How to Build Your End-To-End Load Tests Scenarios From Analytics & Statistics

8 min readMar 24, 2021

In my beginnings, I ran some completely useless tests. Why? Naturally because my tests were established to follow the critical path of my application. Like login → product page → add to cart → cart page → shipping page → payment page → confirmation → logout. With each time 1 seconds pauses between requests. But yeah every retailer dream about a 100% conversion rate and predicable customers but… No. Building a realistic scenario for end-to-end testing is quite a sustained run. You need digging into your analytics tools to find your customers behavior representation and building your performance tests accordingly.

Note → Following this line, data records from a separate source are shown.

(** MATCH (n:Person) WHERE n.name = 'Ada' OR n.name IS NULL
    RETURN DISTINCT n.name AS x, n.age ORDER BY n.age DESC SKIP 0 LIMIT 5. *)
Definition prop (p : string) : Expr := synthetic (Property "n" p).
Definition text_lit (s : string) : Expr := synthetic (Literal (LiteralValue.String s)).
Definition condition : Expr :=
  synthetic (BinaryOp (synthetic (BinaryOp (prop "name") BinOp.Eq (text_lit "Ada"))) BinOp.Or
    (synthetic (IsNull (prop "name")))).
Definition plan : LogicalOp :=
  Op.Limit (Op.Skip (Op.Distinct
    (Op.Project
      (Op.Sort (Op.Filter (Op.Scan "Person" "n") condition) [mkSortItem (prop "age") true])
      [mkReturnItem (prop "name") (Some "x"); mkReturnItem (prop "age") None] true)) 0) 5.
Definition row (x : value) : NamedRecord := NamedRecord.mk [("x", x); ("n.age", Value.Null)].
Definition answer : list NamedRecord := [row (Value.String "Ada"); row Value.Null].
(** The plan through the iterators. *)
Definition by_slot : (db * unit) * Res (list NamedRecord) :=
  run_plan_rows no_effects (λ _, no_rows) (λ _, no_paths) None ∅ default_limits plan (d, tt).
(** A handle on the database in a read transaction, with this plan for every query. *)
Definition front : FrontEnd db NamedRecord ProcedureRegistry :=
  mkFrontEnd (λ _, Ok HandleDemo.stmt) (λ _ _ _ _, Ok plan) (λ _ _, []) (λ _ _ _, mret []).
Definition executor : FrontEnd db NamedRecord ProcedureRegistry :=
  with_executor no_effects (λ _, no_paths) (λ _ _ _, no_rows) tt front.
Definition reading : Database db := (Db.begin_read HandleDemo.no_faults HandleDemo.handle).1.
End PlanDemo.

Section Witnesses.
Import ExprDemo PlanDemo.

Lemma reading_ok : handle_ok executor reading.
Proof.
  eapply (run_handle_ok HandleDemo.no_faults executor ∅ HBeginRead); [apply surjective_pairing|].
  apply (new_handle_ok executor d default_config).
Qed.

The scaling will be done in 3 steps :

I. Defining the growth coefficient

II. Defining the targeted throughput

III. Defining the user behavior

Bonus : Example of JMeter implementation

I. Defining the growth coefficient using analytics and statistics

Defining the users growth projection

My response time were pretty good when production’s struggled to stay stable .. Why ? Because I did not update my performance test load during a while. Most of the online retailers have a customer traffic growth and you need to set a projection of what your load will look like in 3–4 years in order to be sure that tomorrow, your production will be safe and will be able to sustain the load.

My method to calculate the load I need to simulate is based on this :

With your analytics tool,

Find the best day of your application, the day which you get the more customers sessions. like the first day of the sales or during Christmas period or anything that represent the apotheosis of your business. (Not some spiky moments like top successful commercial operation that took the prod down)
Get the monthly number of customers for the 3 last years
Take the first month value, like January 2018, and the last month value, like January 2021. Then apply the following formula to found the monthly growth rate

Apply the found rate to the last month value and the following etc..

Feburary 2021 = January 2021 x Growth
March 2021 = February 2021 x Growth
Until reaching your 3 years projection.

Spiky part is historical, smooth part is projected

Now we need to calculate the variation rate :

Variation = (( final value — first value ) / first value) x 100

Where your final value is January 2024 and first value is January 2021

In our case :

((7 150 345 — 4 800 000) / 4 800 000) x 100 = 48,97%
Which means you expect +48,97% users in January 2024 based on your monthly growth history.

You have now your Growth coefficient : 1,4897

II. Defining the targeted throughput

Again, with your favorite analytics tool,

Find the best day of your application, the day which you get the more pages views. Still not some spiky moments like top successful commercial operation that took the prod down

Let’s say, it’s during the lock-down, all your stores are closed and all your customers are on your website. You hit 12 500 000 viewed pages in a day !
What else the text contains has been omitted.